Untersuchung epigenetischer Genregulation
Die Untersuchung der epigenetischen Genregulation (Gensteuerung ohne DNA-Veränderung) erlaubt es, reversible Modifikationen an der DNA oder den Histonproteinen (Strukturproteinen der Chromosomen) zu analysieren, welche die Genexpression (Aktivität von Genen) beeinflussen, ohne die zugrunde liegende DNA-Sequenz zu verändern. Diese Veränderungen sind essenziell für die normale Entwicklung, Zelldifferenzierung (Ausreifung spezialisierter Zelltypen) und Genomstabilität (Stabilität des Erbguts), spielen aber auch bei zahlreichen Erkrankungen – insbesondere Krebs, neurodegenerativen Erkrankungen (fortschreitende Nervenerkrankungen) und Entwicklungsstörungen (angeborene Störungen der körperlichen/geistigen Entwicklung) – eine zentrale Rolle. In der modernen Diagnostik gewinnen epigenetische Untersuchungsverfahren zunehmend an Bedeutung, da sie die Pathogenese (Krankheitsentstehung) auf einer funktionellen Ebene abbilden.
Synonyme
- Epigenetische Diagnostik
- Methylierungsanalyse
- Histonmodifikationsanalyse
- Epigenomanalyse
Das Verfahren
Benötigtes Material
- EDTA-Blut, Gewebe, Speichel oder Tumor-DNA (Erbsubstanz aus Tumorgewebe)

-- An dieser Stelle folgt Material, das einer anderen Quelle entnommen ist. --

(* ===== verification/Stats.v ===== *)
(** The statistics that the kernel prints when it shuts down (the caller is in
    devices/shutdown.c, outside the repository), and that they add up. *)
From Stdlib Require Import Ascii.
From S2P Require Import Prelude Env Kernel Lifecycle Timer TimerSpec Roster Machine MachineInv MachineSpec Wakeups.
From S2P Require Import Tally Counters SampleSched.

Definition newline : string := String (ascii_of_nat 10) "".

(** The format strings; [PRId64] is of <inttypes.h>. *)
Definition thread_stats : string :=
  "Thread: %lld idle ticks, %lld kernel ticks, %lld user ticks" ++ newline.
Definition timer_stats (PRId64 : string) : string := "Timer: %" ++ PRId64 ++ " ticks" ++ newline.

Section code.
(** <stdio.h>: the format and the integers it formats. *)
Context {E : Env} (printf : string → list Z → K unit) (PRId64 : string).

Definition thread_print_stats : K unit :=
  i ← gets idle_ticks;
  k ← gets kernel_ticks;
  u ← gets user_ticks;
  printf thread_stats [i; k; u].

Definition timer_print_stats : K unit :=
  t ← timer_ticks;
  printf (timer_stats PRId64) [t].
End code.

Section printed.
Context {E : Env} {EL : EnvLaws E} (printf : string → list Z → K unit) (PRId64 : string).

Lemma awp_thread_print_stats Q (a : aview) :
  awp (printf thread_stats [idle_ticks a; kernel_ticks a; user_ticks a]) Q a →
  awp (thread_print_stats printf) Q a.
Proof.
  intros H. apply awp_bind. apply (awp_gets _ (idle_ticks a)); [by intros s <-|].
  apply awp_bind. apply (awp_gets _ (kernel_ticks a)); [by intros s <-|].
  apply awp_bind. apply (awp_gets _ (user_ticks a)); [by intros s <-|]. exact H.
Qed.

Lemma awp_timer_print_stats Q (a : aview) :
  awp (printf (timer_stats PRId64) [ticks a]) Q a → awp (timer_print_stats printf PRId64) Q a.
Proof. intros H. apply awp_bind, awp_timer_ticks. exact H. Qed.

(** C21: The statistics printed are true and add up.  In every state of every run
    [timer_print_stats] prints the count of the timer interrupts, and
    [thread_print_stats] how many of them interrupted the idle thread, the
    kernel and users (none): those counted when the run begins and those of the
    run.  If the three numbers of the second line have the number of the first
    as their sum when the run begins (all are 0 at boot), they always have.
    Nothing else is printed, and the state is as [printf] leaves it. *)
Theorem printed_stats {F : SwitchFrames} D g m es m' :
  frames_aligned → machine_ok D m → spare_pool g (suspended m) → steps m es m' →
  let a := obs (memory m) in
  let b := obs (memory m') in
  ∃ t i k u,
    t = ticks a + total interrupts es ∧
    i = idle_ticks a + idle_interrupts (idle_thread a) (running a) es ∧
    (ticks a = idle_ticks a + kernel_ticks a + user_ticks a → t = i + k + u) ∧ u = user_ticks a ∧
    (∀ Q, awp (printf (timer_stats PRId64) [t]) Q b → awp (timer_print_stats printf PRId64) Q b) ∧
    (∀ Q, awp (printf thread_stats [i; k; u]) Q b → awp (thread_print_stats printf) Q b).
Proof.
  intros Hal Hm Hg Hs a b.
  destruct (counts_ticks D g m es m' Hal Hm Hg Hs) as (H1 & H2 & H3 & H4).
  fold a b in H1, H2, H3, H4. exists (ticks b), (idle_ticks b), (kernel_ticks b), (user_ticks b).
  split_and!; [done|done|lia|done|intros Q; apply awp_timer_print_stats|intros Q; apply awp_thread_print_stats].
Qed.
End printed.

Section witness.
#[local] Existing Instances concrete_env concrete_env_laws word_frames.

(** A [printf] that stores what it is to print, in the load average. *)
Definition wit_printf (format : string) (xs : list Z) : K unit :=
  modify (λ s, set_load_avg (foldl (λ n x, 100 * n + x) 0 xs) s).

Lemma awp_wit_printf f xs Q (a : aview) :
  Q () (set_load_avg (foldl (λ n x, 100 * n + x) 0 xs) a) → awp (wit_printf f xs) Q a.
Proof. intros HQ. eapply awp_modify; [|exact HQ]. by intros s <-. Qed.

(** After a run with one tick, which interrupts the kernel. *)
Lemma printed_stats_witness : ∃ es m', steps wit_machine es m' ∧
  holds_at (timer_print_stats wit_printf "lld") (λ _ b, load_avg b = 1) (memory m') ∧
  holds_at (thread_print_stats wit_printf) (λ _ b, load_avg b = 100) (memory m').
Proof.
  destruct wit_counts as (es & m' & Hs & (Hn & Hi & _)%bool_decide_eq_true). exists es, m'.
  destruct (printed_stats wit_printf "lld" wit_D ∅ wit_machine es m' (ltac:(done) : frames_aligned)
    wit_machine_ok wit_spare Hs) as (t & i & k & u & Ht & Hi' & Hsum & Hu & Htp & Hp).
  rewrite Hn in Ht. change (i = 0 + idle_interrupts (Some 9%positive) 1 es) in Hi'.
  rewrite Hi in Hi'. specialize (Hsum eq_refl).
  split; [exact Hs|]. split.
  - refine (Htp (λ _ b, load_avg b = 1) _ _ eq_refl).
    apply awp_wit_printf. cbn in *. lia.
  - refine (Hp (λ _ b, load_avg b = 100) _ _ eq_refl).
    apply awp_wit_printf. cbn in *. lia.
Defined.
End witness.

- Reine genomische DNA mit hohem Integritätsindex (Maß für Unversehrtheit des Erbguts, DIN > 6 für Array-basierte Verfahren)
- Menge: 250-1.000 ng DNA (je nach Methode)
Vorbereitung des Patienten
- Keine spezielle Vorbereitung notwendig bei peripherem Blut (Blut aus einer Vene)
- Bei Gewebeproben: frisches oder formalinfixiertes Material (konserviertes Gewebe), je nach Anforderung des Labors
- Anforderungsschein (Laborschein) mit detaillierter Fragestellung (z. B. Syndromverdacht, Tumorentität)
Störfaktoren
- Fragmentierte oder verunreinigte DNA (z. B. durch Transport, Lagerung oder Fixierung)
- Unzureichende Probenmenge oder -qualität
- Mischproben mit heterogenen Zellpopulationen
- DNA aus paraffineingebettetem Gewebe (fest eingebettetes Probenmaterial) kann für einige Verfahren ungeeignet sein
Methode
- DNA-Methylierungsanalyse (Analyse der chemischen Markierungen an der Erbsubstanz):
- Bisulfitmodifikation (chemische Umwandlung) + Microarray (z. B. Illumina EPIC BeadChip)
- Bisulfit-Sequenzierung (Erbgutsequenzierung nach chemischer Modifikation; z. B. WGBS, RRBS, targeted bisulfite sequencing)
- Histonmodifikationen (Veränderungen an Chromatin-Proteinen):
- Chromatin-Immunpräzipitation (ChIP) mit Sequenzierung (ChIP-Seq)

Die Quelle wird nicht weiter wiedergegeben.